Ketua perusahaan Mohd Hassan Marican mengatakan bahwa perjanjian dengan Qatar Petroleum tidak hanya mewakili kemampuan perusahaan untuk memasok LNG secara andal dan kompetitif ke Singapura, tetapi juga merupakan langkah berani menuju transisi energi.

Pavilion Energy saat ini merupakan salah satu dari dua importir LNG di Singapura, bersama dengan raksasa minyak Shell.

“Kemitraan ini akan memperkuat pasar inti Singapura kami dan peran kami sebagai pedagang energi global,” kata Tan Sri Marican.

Berbicara pada upacara penandatanganan pada hari Senin, Menteri Perdagangan dan Industri Kedua Tan See Leng menyebut perjanjian tersebut “perkembangan penting dan inovatif untuk industri LNG”, mencatat bahwa perusahaan telah berjanji untuk mengembangkan metodologi untuk menghitung emisi karbon untuk setiap kargo LNG .

“Ini akan membuka jalan bagi peningkatan permintaan proyek penggantian kerugian karbon untuk mengurangi emisi yang terkait dengan rantai pasokan LNG,” kata Dr Tan.

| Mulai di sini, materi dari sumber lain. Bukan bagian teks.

(* ===== verification/SchedExamples.v ===== *)
(** A process table on which the theorems about scheduling apply. *)
From Stdlib Require Import ZArith Lia Bool.
From stdpp Require Import base tactics list gmap strings sets relations.
From S2P Require Import Prelude Machine CString Format Kalloc PageTable Locks State Vm Uvm Paging Swap PageFault Proc Keeps Sched Examples.

#[local] Instance one_config : Config := {| selection := LIFO |}.
#[global] Instance one_cpu : Cpus := {| lapicid := 0; apicids := [0] |}.
#[global] Instance one_text : KernelText := {| addr_forkret := 0x80103000; addr_trapret := 0x80105000 |}.

(** init, in slot 0, and its child, in slot 1. *)
Definition init_proc : proc :=
  mk_proc 0x1000 (pg 10) (pg 20) RUNNING 1 None tf_zero context_zero CNone 0 (replicate 16 0) 0
    (replicate 16 0) 0 (replicate 16 pm_zero) (replicate 16 pm_zero) 0 0 0 0.
Definition child_proc : proc :=
  mk_proc 0x1000 (pg 11) (pg 21) RUNNABLE 2 (Some 0%nat) tf_zero context_zero CNone 0 (replicate 16 0) 0
    (replicate 16 0) 0 (replicate 16 pm_zero) (replicate 16 pm_zero) 0 0 0 0.

Definition two_procs : kst pagefile :=
  mk_kst example_km (V2P (pg 10)) (init_proc :: child_proc :: replicate 62 proc_zero) (Some 0%nat) 3 (Some 0%nat)
    initlock (mk_cpu 0 false true) 0 (pg 9) [] [] 0 initlock (mk_pf [] 0).

Lemma two_view (i : nat) e :
  view two_procs !! i = Some e →
  i = 0%nat ∧ e = psig init_proc ∨ i = 1%nat ∧ e = psig child_proc ∨ (2 ≤ i)%nat ∧ e = psig proc_zero.
Proof.
  unfold view. rewrite list_lookup_fmap. intros H.
  destruct (procs two_procs !! i) as [p|] eqn:E; [|done]. injection H as <-.
  destruct i as [|[|i]]; [by injection E as <-; left|by injection E as <-; right; left|].
  change (replicate 62 proc_zero !! i = Some p) in E. apply lookup_replicate in E as [-> _].
  right. right. split; [lia|done].
Qed.

Lemma two_procs_good : good two_procs.
Proof.
  split; [|intros i e [[-> ->]|[[-> ->]|[Hi ->]]]%two_view; cbn; split; naive_solver lia|reflexivity|cbn; lia].
  split.
  - intros i e [[-> ->]|[[-> ->]|[Hi ->]]]%two_view; cbn; [lia|lia|done].
  - intros i j e f [[-> ->]|[[-> ->]|[Hi ->]]]%two_view [[-> ->]|[[-> ->]|[Hj ->]]]%two_view; cbn; done.
  - intros i e [[-> ->]|[[-> ->]|[Hi ->]]]%two_view; done.
  - intros i e [[-> ->]|[[-> ->]|[Hi ->]]]%two_view; done.
  - intros i [= <-]. by exists (psig init_proc).
  - intros i e j [[-> ->]|[[-> ->]|[Hi ->]]]%two_view; done.
  - intros i j e f [[-> ->]|[[-> ->]|[Hi ->]]]%two_view; done.
Qed.

Definition two_sys : sys (F:=pagefile) := mk_sys two_procs (λ _, KForkret).

Lemma two_sys_inv : sys_inv 0 two_sys.
Proof. split; [apply two_procs_good|done]. Qed.

(** The states after init waits, and after the scheduler then runs the child. *)
Definition waiting : kst pagefile :=
  match wait_enter two_procs with Ok (_, s) => s | _ => two_procs end.
Definition waiting_sys : sys := mk_sys waiting (after (WSleep true) 0 (λ _, KForkret)).

Lemma waiting_reached : rtc kstep two_sys waiting_sys.
Proof.
  apply rtc_once. apply (k_wait two_procs (λ _, KForkret) 0 (WSleep true)); [reflexivity|].
  vm_compute. reflexivity.
Qed.

Definition child_chosen : kst pagefile :=
  match scheduler_from 0 waiting with Ok (_, s) => s | _ => waiting end.
Definition child_runs : kst pagefile :=
  match forkret child_chosen with Ok (_, s) => s | _ => child_chosen end.
Definition child_sys : sys := mk_sys child_runs (konts waiting_sys).

Lemma child_reached : rtc kstep two_sys child_sys.
Proof.
  eapply rtc_r; [apply waiting_reached|].
  apply (k_run waiting (konts waiting_sys) 0 1 child_chosen (WReturn 0)); vm_compute; reflexivity.
Qed.


Lemma wait_never_misses_exit_witness :
  ∃ p q, procs waiting !! 0%nat = Some p ∧ p_state p = SLEEPING ∧ p_chan p = CProc 0 ∧
    procs waiting !! 1%nat = Some q ∧ p_parent q = Some 0%nat ∧ p_state q ≠ ZOMBIE.
Proof.
  exists (set_p_state SLEEPING (set_p_chan (CProc 0) init_proc)), child_proc.
  assert (H0 : procs waiting !! 0%nat = Some (set_p_state SLEEPING (set_p_chan (CProc 0) init_proc))) by (vm_compute; reflexivity).
  assert (H1 : procs waiting !! 1%nat = Some child_proc) by (vm_compute; reflexivity).
  do 5 (split; [assumption || reflexivity|]).
  apply (wait_never_misses_exit (CP:=one_cpu) 0 eq_refl two_sys waiting_sys two_sys_inv waiting_reached 0 1 _ _ H0 eq_refl eq_refl H1 eq_refl).
Defined.
(* ===== verification/TrapExamples.v ===== *)
(** Concrete system calls and traps on which the theorems about them apply. *)
From Stdlib Require Import ZArith Lia Bool.
From stdpp Require Import base tactics list strings.
From S2P Require Import Prelude Machine CString Format Kalloc PageTable Locks State Vm Uvm Paging Proc Keeps Syscall Exec Trap Examples SchedExamples.

#[local] Instance lifo_config : Config := {| selection := LIFO |}.
#[local] Instance example_vars : KernelVars := {| addr_ticks := 0x80115000 |}.

(** The example machine with the first kernel page mapped through the table in
    page 14, and three argument words at the user address 0x2004. *)
Definition call_words : list (Z * Z) :=
  [ (pg 10 + 2048, V2P (pg 14) + 3); (pg 14, 3);
    (pg 12 + 4, KERNBASE); (pg 12 + 8, PTE_U); (pg 12 + 12, 1) ].
Definition call_mem : memory := store_words call_words example_mem.

Lemma call_pde d : 0 ≤ d < 1024 →
  pde_at call_mem (pg 10) d = if d =? 512 then V2P (pg 14) + 3 else pde_at example_mem (pg 10) d.
Proof.
  intros Hd. destruct (Z.eqb_spec d 512) as [->|Hne]; [reflexivity|].
  unfold pde_at, call_mem, call_words, store_words, pg. cbn [foldr fst snd].
  rewrite !ld32_st32_ne by lia. done.
Qed.

Lemma call_present d : 0 ≤ d < 1024 → pde_present call_mem (pg 10) d = true →
  d = 0 ∧ pde_table call_mem (pg 10) d = pg 11 ∨ d = 512 ∧ pde_table call_mem (pg 10) d = pg 14.
Proof.
  intros Hd. unfold pde_present. rewrite call_pde by done.
  destruct (Z.eqb_spec d 512) as [->|]; [by right|]. rewrite example_pde by done.
  destruct (Z.eqb_spec d 0) as [->|]; [by left|]. discriminate.
Qed.

Lemma call_pgdir : wf_pgdir call_mem (pg 10) [pg 1; pg 2; pg 3].
Proof.
  split; [apply good_pg; lia|notin| |].
  - intros d Hd Hp. destruct (call_present d Hd Hp) as [[_ ->]|[_ ->]];
      (split; [apply good_pg; lia|]; split; [unfold pg; lia|notin]).
  - intros d d' Hd Hd' Hp Hp'.
    destruct (call_present d Hd Hp) as [[-> ->]|[-> ->]], (call_present d' Hd' Hp') as [[-> ->]|[-> ->]]; done.
Qed.

Definition call_km : kmst := mk_kmst call_mem (pg 1) true false.
Definition call_proc : proc := set_p_tf (set_tf_esp 0x2000 tf_zero) example_proc.
Definition call_state : kst pagefile := set_procs [call_proc] (set_km call_km example_state).

Lemma argptr_inside_witness :
  argptr 1 4 call_state = Ok (Some PTE_U, call_state) ∧
  ∃ r, argptr 1 4 call_state = Ok (r, call_state) ∧
    ∀ b, r = Some b ↔ b = 4 ∧ 0 ≤ 4 ∧ 4 < 0x4000 ∧ 4 + 4 ≤ 0x4000.
Proof.
  split; [vm_compute; reflexivity|].
  apply (argptr_inside call_state 0 call_proc 1 4 [4; 0; 0; 0]);
    [reflexivity|reflexivity|unfold KERNBASE; cbn; lia|lia|vm_compute; discriminate|vm_compute; reflexivity].
Defined.

Lemma fetchstr_terminated_witness :
  ∃ r, fetchstr 0x2008 call_state = Ok (r, call_state) ∧
    let l := [4; 0; 0; 0; 1; 0; 0; 0] ++ replicate 8176 0 in
    (r = -1 ∧ 0 ∉ l ∨ 0 ≤ r ∧ 0x2008 + r < 0x4000 ∧ l !! Z.to_nat r = Some 0 ∧ 0 ∉ take (Z.to_nat r) l).
Proof.
  apply (fetchstr_terminated call_state 0 call_proc 0x2008);
    [reflexivity|reflexivity|cbn; lia|vm_compute; reflexivity].
Defined.

Lemma sys_turn_flag_unchecked_witness :
  runs sys_turn_flag call_state (λ r s',
    let sp := aspace (mem (km call_state)) (pg 10) in
    let sp' := aspace (mem (km s')) (pg 10) in
    r = SRet 1 ∧ sp' KERNBASE = Z.lor (sp KERNBASE) PTE_U ∧
    (∀ a, 0 ≤ a < 2 ^ 32 → a / PGSIZE ≠ KERNBASE / PGSIZE → sp' a = sp a) ∧
    (KERNBASE ≤ KERNBASE → PTE_U = PTE_U → 1 ≠ 0 → tst (sp' KERNBASE) PTE_U = true)).
Proof.
  apply (sys_turn_flag_unchecked call_state 0 call_proc [pg 1; pg 2; pg 3] KERNBASE PTE_U 1);
    [reflexivity|reflexivity|unfold KERNBASE; cbn; lia| | | |exact call_pgdir|reflexivity];
    (split; [vm_compute; discriminate|]; eexists; split; vm_compute; reflexivity).
Defined.

(** * exec *)

(** A file system that finds every file and in which every file is empty. *)
#[local] Instance empty_files : FsOps pagefile := {|
  fs_begin_op := mret tt; fs_end_op := mret tt;
  fs_filedup := λ _, mret tt; fs_fileclose := λ _, mret tt;
  fs_idup := λ _, mret tt; fs_iput := λ _, mret tt;
  fs_namei := λ _ _, mret 1; fs_ilock := λ _, mret tt; fs_iunlockput := λ _, mret tt;
  fs_readi := λ _ _ _, mret (0, []);
  fs_set_off := λ _ _, mret tt; fs_filewrite := λ _ _, mret 0; fs_fileread := λ _ _, mret (0, []);
  fs_createSwapFile := λ _, mret 1; fs_removeSwapFile := λ _ _, mret 0 |}.


(** * Traps *)

#[local] Instance no_calls : FileCalls pagefile := {|
  sys_pipe := mret (-1); sys_read := mret (-1); sys_exec := mret (-1); sys_fstat := mret (-1);
  sys_chdir := mret (-1); sys_dup := mret (-1); sys_open := mret (-1); sys_write := mret (-1);
  sys_mknod := mret (-1); sys_unlink := mret (-1); sys_link := mret (-1); sys_mkdir := mret (-1);
  sys_close := mret (-1) |}.
#[local] Instance no_devices : Devices pagefile := {|
  ideintr := mret tt; kbdintr := mret tt; uartintr := mret tt; lapiceoi := mret tt |}.

(** A call of getpid from user code. *)
Definition getpid_frame : trapframe :=
  set_tf_trapno T_SYSCALL (set_tf_cs 27 (set_tf_eax SYS_getpid (set_tf_esp 0x2000 tf_zero))).
Definition after_getpid : kst pagefile :=
  set_procs [set_p_tf (set_tf_eax 3 getpid_frame) call_proc] call_state.

Lemma killed_never_returns_witness :
  trap getpid_frame 0 call_state = Ok (TReturn, after_getpid) ∧ alive after_getpid.
Proof.
  split; [vm_compute; reflexivity|].
  apply (killed_never_returns getpid_frame 0 call_state after_getpid); [reflexivity|].
  left. vm_compute. reflexivity.
Defined.

(** A fault of the kernel on the page at 0x1000, which is paged out. *)
Definition kernel_fault_frame : trapframe := set_tf_trapno T_PGFLT (set_tf_cs 8 tf_zero).
Definition paged_state : kst pagefile :=
  set_procs [set_p_tf (set_tf_esp 0x1000 tf_zero) example_proc] example_state.

Lemma kernel_page_fault_fatal_witness :
  (∀ t s', trap kernel_fault_frame 0x1004 paged_state ≠ Ok (t, s')) ∧
  (0x1004 + 4 ≤ 0x4000 → tst (aspace example_mem (pg 10) 0x1004) PTE_P = false → argint 0 paged_state = Fault).
Proof.
  apply (kernel_page_fault_fatal kernel_fault_frame 0x1004 paged_state 0
    (set_p_tf (set_tf_esp 0x1000 tf_zero) example_proc) 0);
    [reflexivity|reflexivity|reflexivity|reflexivity|unfold KERNBASE; cbn; lia].
Defined.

Negara dan perusahaan yang berusaha menurunkan emisi karbon mereka secara alami beralih ke gas alam, katanya. Dia mencatat bahwa sekitar 95 persen listrik Singapura dihasilkan dengan menggunakan gas alam, naik dari hanya 26 persen pada tahun 2001.

Dr Tan mengatakan LNG akan terus memainkan peran penting dalam strategi energi Republik untuk tahun-tahun mendatang bahkan saat ia bergerak menuju sumber energi alternatif lain seperti energi matahari.

“LNG sangat menarik bagi negara-negara yang menghadapi kendala dalam pemanfaatan energi terbarukan karena keterbatasan geografi, ukuran, dan sumber energi alternatif,” jelasnya.

Singapura juga telah memperkuat proposisi nilainya sebagai pusat perdagangan LNG, mengembangkan infrastruktur LNG dan mendukung perkembangan komersial, kata Dr Tan.

Lebih dari 50 perusahaan dengan perdagangan LNG atau kehadiran pengembangan bisnis berlokasi di Singapura, dan mereka memilih untuk berada di sini karena ekosistem pemain yang kaya di negara itu di seluruh rantai nilai LNG, keterkaitan yang erat dengan kawasan dan kemudahan melakukan bisnis, tambahnya.

Dr Tan berkata: “Kami dapat mengharapkan total volume perdagangan LNG darat kami untuk terus tumbuh saat kami bekerja dengan mitra industri dan perusahaan kami untuk memperluas kehadiran LNG mereka secara lokal dan global.”